A furloughed employee is one who has been instructed by their employer to cease all work in relation to their employment, where the instruction is given by reason by reason of circumstance arising as a result of coronavirus. The Direction states that such instruction will be valid, for the purposes of reimbursement under the JRS, only if employer and employee have agreed in writing that the employee will cease all work in relation to their employment.
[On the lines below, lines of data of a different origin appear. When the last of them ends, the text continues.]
(** * Aldo, an app-icon gallery: a shallow embedding and its properties

    The gallery loads a catalog from a spreadsheet (gviz payload), looks the
    entries up in a store service, derives a dominant colour per icon,
    classifies the colour into a palette bucket and exports icons as images.

    Sources embedded here:
    - [src/services/appService.ts] (class [AppService]): [loadAppsFromSheet],
      [getAppsByCategory], [searchAppsByCategory], [getAppDetails],
      [getDominantColor];
    - the gallery component (function [App] and the helpers above it):
      [addRoundedRectPath], [getBorderRadiusRatio],
      [copySingleImageWithRadius], [generateCombinedCanvas], [COLORS],
      [hexToHsl], [hueDistance], [getClosestColorId], [searchApps],
      [loadAppsByCategory].

    Conventions of the embedding.
    - Strings are [string] (sequences of bytes); [trim] and [toLowerCase]
      act on the ASCII range, which is where the catalog labels and the
      palette live. The listing and the search of the catalog, which read
      names typed by people, take [localeCompare], [toLowerCase] and [trim]
      as parameters.
    - A loaded record is kept with the values its name and category cells
      hold, of whatever type; a method called on a value that has no such
      method raises a TypeError, which is [None].
    - Catalog identifiers are JavaScript numbers whose only observed
      properties are finiteness, sign and decimal text: they are whole
      numbers, NaN or an infinity ([number]).
    - Colour channels, hues, ratios and radii are JavaScript numbers used in
      fractional arithmetic: they are exact rationals ([Q]); the rounding of
      binary64 is not represented. Rounding moves a saturation or a hue
      distance computed from channels by far less than two distinct exact
      values differ, so a comparison is decided as in exact arithmetic
      unless the exact values are equal: the properties of the classifier
      are stated for strict inequalities and leave the choice among equally
      near hues open.
    - Counts and indices are [nat]; pixel sizes are [Z].
    - Network and DOM access is passed in as data: the gviz payload, the
      store's answers, the pixel buffer, the computed style. *)

From Stdlib Require Import List String Ascii Strings.Byte Bool Arith PeanoNat ZArith.
From Stdlib Require Import QArith Qround Qabs Qminmax Lia Lqa Permutation DecimalString.
From Stdlib Require Import Sorted.
From Equations Require Import Equations.
Import ListNotations.
(** X1: after any run of registrations on the empty registry, the names
    [validate_engine_type] accepts are exactly the names that were
    registered. *)
Theorem supported_iff_registered
    (regs : list (string * option (list string) * engine_cls)) (name : string) :
  validate_engine_type (registrations regs empty) name = true
  <-> name ∈ map reg_name regs.
Proof.
  rewrite <- validate_iff_resolve. unfold get_engine_cls.
  rewrite registrations_lookup_is_Some. cbn. rewrite lookup_empty.
  split; [intros [H|[x Hx]]; [exact H|discriminate Hx]|by left].
Qed.

(** X2: registering a name again replaces its constructor, and a
    registration changes what no other name resolves to. *)
Theorem last_registration_wins
    (regs : list (string * option (list string) * engine_cls))
    (name : string) (modules : option (list string)) (cls : engine_cls)
    (r : registry) :
  get_engine_cls (registrations (regs ++ [(name, modules, cls)]) r) name = Some cls
  /\ forall other, other <> name ->
       get_engine_cls (registrations (regs ++ [(name, modules, cls)]) r) other
       = get_engine_cls (registrations regs r) other.
Proof.
  unfold get_engine_cls. rewrite registrations_snoc, decorate_lookup. cbn. split.
  - apply lookup_insert_eq.
  - intros other Hne. by apply lookup_insert_ne.
Qed.

Lemma last_registration_wins_witness :
  get_engine_cls (registrations (module_registrations
                                 ++ [("sklearn", None, CustomPreprocessRequest)]) empty)
                 "sklearn" = Some CustomPreprocessRequest
  /\ get_engine_cls (registrations (module_registrations
                                    ++ [("sklearn", None, CustomPreprocessRequest)]) empty)
                    "triton" = Some TritonPreprocessRequest.
Proof.
  destruct (last_registration_wins module_registrations "sklearn" None
              CustomPreprocessRequest empty) as [Hnew Hother].
  split; [exact Hnew|].
  rewrite (Hother "triton" ltac:(discriminate)). reflexivity.
Defined.

Lemma decorate_modules reg r :
  preprocessing_modules (decorate reg r)
  = preprocessing_modules r ∪ list_to_set (default [] (snd (fst reg))).
Proof.
  destruct reg as [[name modules] cls]. unfold decorate, register_engine.
  destruct modules as [[|m ms]|]; cbn; try reflexivity; by rewrite (right_id_L ∅ (∪)).
Qed.

(** X3: the set of module names only grows: after a run of registrations
    it holds what it held before and the names of every module list that
    was given, and nothing else. *)
Theorem modules_accumulate
    (regs : list (string * option (list string) * engine_cls)) (r : registry)
    (m : string) :
  m ∈ preprocessing_modules (registrations regs r)
  <-> m ∈ preprocessing_modules r
      \/ exists reg ms, reg ∈ regs /\ snd (fst reg) = Some ms /\ m ∈ ms.
Proof.
  revert r. induction regs as [|reg regs IH]; intros r.
  - cbn. split; [by left|]. intros [H|(reg & ms & Hin & _)]; [exact H|].
    by apply elem_of_nil in Hin.
  - cbn [registrations fold_left]. fold (registrations regs (decorate reg r)).
    rewrite IH, decorate_modules, elem_of_union, elem_of_list_to_set. split.
    + intros [[H|H]|(reg' & ms & Hin & Hms & Hm)].
      * by left.
      * right. destruct (snd (fst reg)) as [ms|] eqn:E; cbn in H.
        -- exists reg, ms. split; [by left|done].
        -- by apply elem_of_nil in H.
      * right. exists reg', ms. split; [by right|done].
    + intros [H|(reg' & ms & Hin & Hms & Hm)]; [by left; left|].
      apply elem_of_cons in Hin as [->|Hin].
      * left; right. by rewrite Hms.
      * right. by exists reg', ms.
Qed.

Lemma load_each_returns libs names :
  load_each libs names = Py.Return tt
  <-> forall m e, m ∈ names -> import_module libs m = Py.Raise e ->
        import_or_type_error libs e = true.
Proof.
  induction names as [|m names IH]; cbn [load_each].
  - split; [|done]. intros _ m e Hin. by apply elem_of_nil in Hin.
  - destruct (import_module libs m) as [[]|e] eqn:Him.
    + rewrite IH. split.
      * intros H m' e' Hin Hr. apply elem_of_cons in Hin as [->|Hin]; [congruence|eauto].
      * intros H m' e' Hin. apply H. by right.
    + destruct (import_or_type_error libs e) eqn:Hcatch.
      * rewrite IH. split.
        -- intros H m' e' Hin Hr. apply elem_of_cons in Hin as [->|Hin]; [congruence|eauto].
        -- intros H m' e' Hin. apply H. by right.
      * split; [discriminate|]. intros H.
        rewrite (H m e) in Hcatch; [discriminate|by left|done].
Qed.

Lemma load_each_raises libs names e :
  load_each libs names = Py.Raise e ->
  exists m, m ∈ names /\ import_module libs m = Py.Raise e
            /\ import_or_type_error libs e = false.
Proof.
  induction names as [|m names IH]; cbn [load_each]; [discriminate|].
  destruct (import_module libs m) as [[]|e'] eqn:Him.
  - intros H. destruct (IH H) as (m' & Hin & Hm'). exists m'. split; [by right|done].
  - destruct (import_or_type_error libs e') eqn:Hcatch.
    + intros H. destruct (IH H) as (m' & Hin & Hm'). exists m'. split; [by right|done].
    + intros H. injection H as <-. exists m. split; [by left|done].
Qed.

(** X4: [load_modules] passes over a module whose import fails with an
    instance of [ImportError] or of [TypeError], their subclasses included,
    and goes on; it returns normally exactly when no recorded module fails
    in another way, and an exception it raises is the one a recorded module
    failed with, left uncaught by the [except] clause. *)
Theorem load_modules_swallows_import_errors_only (libs : libraries) (r : registry) :
  (load_modules libs r = Py.Return tt
   <-> forall m e, m ∈ preprocessing_modules r -> import_module libs m = Py.Raise e ->
         import_or_type_error libs e = true)
  /\ (forall e, load_modules libs r = Py.Raise e ->
        exists m, m ∈ preprocessing_modules r /\ import_module libs m = Py.Raise e
                  /\ import_or_type_error libs e = false)
  /\ (forall cls msg,
        import_or_type_error libs (Py.OtherError cls msg)
        = bool_decide (cls = "ImportError") || inherits libs cls "ImportError"
          || (bool_decide (cls = "TypeError") || inherits libs cls "TypeError")).
Proof.
  unfold load_modules. split; [|split].
  - rewrite load_each_returns.
    split; intros H m e Hin; apply H; by apply elem_of_elements.
  - intros e H. destruct (load_each_raises _ _ _ H) as (m & Hin & Hm).
    exists m. split; [by apply elem_of_elements|done].
  - reflexivity.
Qed.

Example load_modules_missing_packages :
  load_modules (libraries_partial ["joblib"; "sklearn"] "") module_registry = Py.Return tt.
Proof. vm_compute. reflexivity. Qed.
(** * Delegate-hierarchy type-declaration transformation (enhancer generator)

    A shallow embedding of [EnhancerGenerator]
    (packages/schema/src/plugins/enhancer/enhance/index.ts) and the
    properties of its transformation pass.

    Strings are sequences of code units restricted to one byte each; the
    declaration tree the generator reads through ts-morph is given as data
    (a declaration's name, its type text and the property-signature nodes
    the parser reports for it, each with its name and its text). *)

From Stdlib Require Import String Ascii List Bool Arith Lia.
Import ListNotations.
Open Scope string_scope.
Open Scope nat_scope.
Set Warnings "-register-all".

(** ** Strings as the generator uses them *)

Module Str.

(** [s.startsWith(p)] *)
Fixpoint startsWith (p s : string) : bool :=
  match p, s with
  | EmptyString, _ => true
  | String a p', String b s' => if Ascii.eqb a b then startsWith p' s' else false
  | String _ _, EmptyString => false
  end.

(** The part of [s] after the prefix [p], when [s] starts with [p]. *)
Fixpoint stripPrefix (p s : string) : option string :=
  match p, s with
  | EmptyString, _ => Some s
  | String a p', String b s' => if Ascii.eqb a b then stripPrefix p' s' else None
  | String _ _, EmptyString => None
  end.

(** [s.replace(p, '')] with a string pattern: the first occurrence of [p]
    (the leftmost one) is cut out; without an occurrence [s] is returned.
    The replacement is the empty string, which has no [$] patterns. *)
Fixpoint replaceFirst (p s : string) : string :=
  match stripPrefix p s with
  | Some rest => rest
  | None =>
      match s with
      | EmptyString => EmptyString
      | String c s' => String c (replaceFirst p s')
      end
  end.

(** [s.includes(p)] *)
Fixpoint occursIn (p s : string) : bool :=
  startsWith p s ||
  match s with
  | EmptyString => false
  | String _ s' => occursIn p s'
  end.

(** [xs.join(sep)] *)
Fixpoint join (sep : string) (xs : list string) : string :=
  match xs with
  | [] => EmptyString
  | [x] => x
  | x :: rest => x ++ sep ++ join sep rest
  end.

(** [xs.includes(x)] on an array of strings *)
Definition includes (xs : list string) (x : string) : bool :=
  existsb (String.eqb x) xs.

(** [s.split(sep)] for a one-character separator. *)
Fixpoint splitOn (sep : ascii) (s : string) : list string :=
  match s with
  | EmptyString => [EmptyString]
  | String c s' =>
      if Ascii.eqb c sep then EmptyString :: splitOn sep s'
      else match splitOn sep s' with
           | [] => [String c EmptyString]
           | w :: ws => String c w :: ws
           end
  end.

Definition isLower (c : ascii) : bool :=
  let n := nat_of_ascii c in (97 <=? n) && (n <=? 122).

(** [upperCaseFirst] of the upper-case-first package, on one-byte letters. *)
Definition upperCaseFirst (s : string) : string :=
  match s with
  | EmptyString => EmptyString
  | String c s' =>
      String (if isLower c then ascii_of_nat (nat_of_ascii c - 32) else c) s'
  end.

Definition nl : string := String (ascii_of_nat 10) EmptyString.

End Str.

(** ** Regular expressions

    The fragment of ECMAScript patterns (no flags) that the generator's
    three patterns are written in: alternation, capturing groups, the greedy
    quantifiers [?], [*], [+], the dot, and backslash escapes.  A pattern
    outside the fragment compiles to [None]. *)

Module Regex.

Inductive cls := Digit | Word | Space.

Inductive regex :=
| REmpty
| RChar (c : ascii)
| RDot
| RClass (negated : bool) (k : cls)
| RWordBoundary (negated : bool)
| RSeq (r1 r2 : regex)
| RAlt (r1 r2 : regex)
| RStar (r : regex)
| ROpt (r : regex)
| RGroup (n : nat) (r : regex).

Definition isDigit (c : ascii) : bool :=
  let n := nat_of_ascii c in (48 <=? n) && (n <=? 57).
There has been some concern that this means that employers need a formal written agreement with employees that they would be furloughed and perform no work for the employer. This was particularly so as earlier versions of government guidance suggested that simply designating an employee on furlough was enough (although agreement would be needed to reduce wages). Anyway, the most recent government guidance, updated since the Direction, says
‘To be eligible for the grant employers must confirm in writing to their employee confirming that they have been furloughed. If this is done in a way that is consistent with employment law, that consent is valid for the purposes of claiming through the scheme. Collective agreement reached between an employer and a trade union is also acceptable for the purpose of such a claim. There needs to be a written record, but the employee does not have to provide a written response. A record of this communication must be kept for five years’.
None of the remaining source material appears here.